As in either health and disease, urinary podocytes show up as round viable cells with a demonstrated capacity to proliferate in vitro.[12] Maestroni et al. have recently investigated whether an underlying process of dedifferentiation existed in this phenomenon of podocyte detachment.[4446] They have reported that in healthy subjects viable podocyturia consisted of dedifferentiating cells co-expressing mature podocyte antigens plus immaturity markers.[44] The presence of immature podocytes could be interpreted as an ongoing dedifferentiation process allowing a still unknown stem cell pool to replace dying or detaching podocytes, probably from Bowman’s capsule. Although this hypothesis cannot be excluded, it has not been shown under in vivo conditions. Maestroni et al. have also demonstrated that no niches of undifferentiated stem cells expressing immature transcription factors in the absence of podocyte markers could be detected inside the glomerulus. Moreover, according to the markers employed in vivo and in vitro, they have shown that in healthy individuals, the process of podocyte dedifferentiation precedes detachment from the basement membrane for clusters of immature podocytes were detected inside normal glomerular sections.[44] However, it does not exclude that podocytes may also detach when still differentiated.

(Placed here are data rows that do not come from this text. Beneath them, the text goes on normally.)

Lemma await_resolved {A} (ev : E) (f : W -> Answer A * W) w a w1 :
  f w = (inl a, w1) -> await ev f w = (Resolved a, w1, [ev]).
Proof. unfold await. by intros ->. Qed.

Lemma await_rejected {A} (ev : E) (f : W -> Answer A * W) w x w1 :
  f w = (inr x, w1) -> await ev f w = (Rejected (Thrown x), w1, [ev]).
Proof. unfold await. by intros ->. Qed.

Lemma bind_await {A B} (ev : E) (f : W -> Answer A * W)
    (k : A -> M E W B) w a w1 :
  f w = (inl a, w1) -> bind (await ev f) k w = after [ev] (k a w1).
Proof. intros Hf. eapply bind_resolved, await_resolved, Hf. Qed.

(** The trace of a bind starts with the trace of its first action. *)
Lemma bind_trace_prefix {A B} (m : M E W A) (k : A -> M E W B) w :
  exists rest, trace (bind m k w) = trace (m w) ++ rest.
Proof.
  unfold bind, trace.
  destruct (m w) as [[[a|e|c] w1] t1]; simpl.
  - destruct (k a w1) as [[r w2] t2]; simpl. by exists t2.
  - exists []. by rewrite app_nil_r.
  - exists []. by rewrite app_nil_r.
Qed.

Lemma never_throws_bind {A B} P (m : M E W A) (k : A -> M E W B) :
  never_throws P m -> (forall a, never_throws P (k a)) ->
  never_throws P (bind m k).
Proof.
  intros Hm Hk w e. unfold bind, outcome.
  destruct (m w) as [[[a|e'|c] w1] t1] eqn:Hrun; simpl.
  - specialize (Hk a w1 e). unfold outcome in Hk.
    destruct (k a w1) as [[r w2] t2]; simpl in *. exact Hk.
  - intros [= ->]. apply (Hm w). by rewrite Hrun.
  - discriminate.
Qed.

Lemma never_throws_ret {A} P (a : A) : never_throws P (ret (E:=E) (W:=W) a).
Proof. intros w e. discriminate. Qed.

Lemma never_throws_emit P (ev : E) : never_throws P (emit (W:=W) ev).
Proof. intros w e. discriminate. Qed.

Lemma never_throws_throw {A} (P : Error -> bool) e :
  P e = false -> never_throws P (throw (E:=E) (W:=W) (A:=A) e).
Proof. intros He w e'. unfold throw, outcome; simpl. by intros [= <-]. Qed.

Lemma never_throws_await {A} (P : Error -> bool) (ev : E)
    (f : W -> Answer A * W) :
  (forall x, P (Thrown x) = false) -> never_throws P (await ev f).
Proof.
  intros HP w e. unfold await, outcome.
  destruct (f w) as [[a|x] w1]; simpl; [discriminate|].
  intros [= <-]. apply HP.
Qed.

Lemma never_exits_bind {A B} (m : M E W A) (k : A -> M E W B) :
  never_exits m -> (forall a, never_exits (k a)) -> never_exits (bind m k).
Proof.
  intros Hm Hk w code. unfold bind, outcome.
  destruct (m w) as [[[a|e'|c] w1] t1] eqn:Hrun; simpl.
  - specialize (Hk a w1 code). unfold outcome in Hk.
    destruct (k a w1) as [[r w2] t2]; simpl in *. exact Hk.
  - discriminate.
  - intros [= ->]. apply (Hm w code). by rewrite Hrun.
Qed.

Lemma never_exits_ret {A} (a : A) : never_exits (ret (E:=E) (W:=W) a).
Proof. intros w code. discriminate. Qed.

Lemma never_exits_emit (ev : E) : never_exits (emit (W:=W) ev).
Proof. intros w code. discriminate. Qed.

Lemma never_exits_throw {A} e : never_exits (throw (E:=E) (W:=W) (A:=A) e).
Proof. intros w code. discriminate. Qed.

Lemma never_exits_await {A} (ev : E) (f : W -> Answer A * W) :
  never_exits (await ev f).
Proof.
  intros w code. unfold await, outcome.
  by destruct (f w) as [[a|x] w1].
Qed.

Lemma bind_resolved_inv {A B} (m : M E W A) (k : A -> M E W B) w b w2 t :
  bind m k w = (Resolved b, w2, t) ->
  exists a w1 t1 t2,
    m w = (Resolved a, w1, t1)
    /\ k a w1 = (Resolved b, w2, t2)
    /\ t = t1 ++ t2.
Proof.
  unfold bind. destruct (m w) as [[[a|e|c] w1] t1]; simpl; [|done..].
  destruct (k a w1) as [[r w3] t2] eqn:Hk. intros [= -> -> <-].
  by exists a, w1, t1, t2.
Qed.

Lemma await_resolved_inv {A} (ev : E) (f : W -> Answer A * W) w a w1 t :
  await ev f w = (Resolved a, w1, t) -> f w = (inl a, w1) /\ t = [ev].
Proof. unfold await. destruct (f w) as [[a'|x] w']; by intros [= -> -> <-]. Qed.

PODOCYTURIA, PROTEINURIA AND OTHER CLINICAL IMPLICATIONS

Notwithstanding the cause, podocytopenia appears to correlate with disease progression.[1,47,48] Due to the above-mentioned degree of podocyte loss conditioning glomerular viability, it is important to remark the fact that although proteinuria is a relevant marker of disease progression and cardiovascular disease, its occurrence is denoting a late or advanced state of glomerular damage. Podocyturia occurs even when proteinuria is absent or only detected at microalbuminuric stages. Moreover, the discrepancy that podocyturia may or may not correlate with proteinuria may be due to the stage at which the phenomenon is assessed, and also to the glomerular disease under consideration. Glomerular diseases display different degrees of podocyturia.[36] At early stages, only podocyturia may be encountered. As the glomerular disease progresses, both podocyturia and proteinuria may be nicely correlated. At more advanced and terminal states, podocyturia may decline and proteinuria could still be elevated, and again both variables may not be correlated. Finally, in end-stage renal disease, both podocyturia and proteinuria quantifications have not been reported. However, these are merely unproven conjectures that need to be studied further. In this setting, we have previously reported the existence of proteinuria in chronic hemodialysis patients and its correlation with inflammatory and cardiovascular markers.[49] In our yet unpublished data about podocyturia and proteinuria in chronic kidney disease at stage 5 due to glomerulonephritis, we have found the concomitant occurrence of proteinuria and podocyturia. However, there appears to be no correlation between both variables at this stage of kidney disease.

CONCLUSIONS

Podocyturia is a physiologic event that can hasten glomerulosclerosis in the setting to a glomerular insult, mainly due to the inability of podocytes to divide under in vivo conditions. Under normal conditions, daily podocyte detachment does not cause proteinuria because the pool of podocytes outnumbers the needs of a glomerulus during a lifespan, and the denuded GBM is covered by contiguous podocytes. When podocyturia exceeds its normal range, proteinuria appears. The diagnosis of proteinuria is therefore a late event. Early urinary markers are mandatory to be found to support an adequate in-time treatment. Podocyturia could be employed at many instances: as an early marker of glomerular damage, for follow-up and after the prescription of therapy.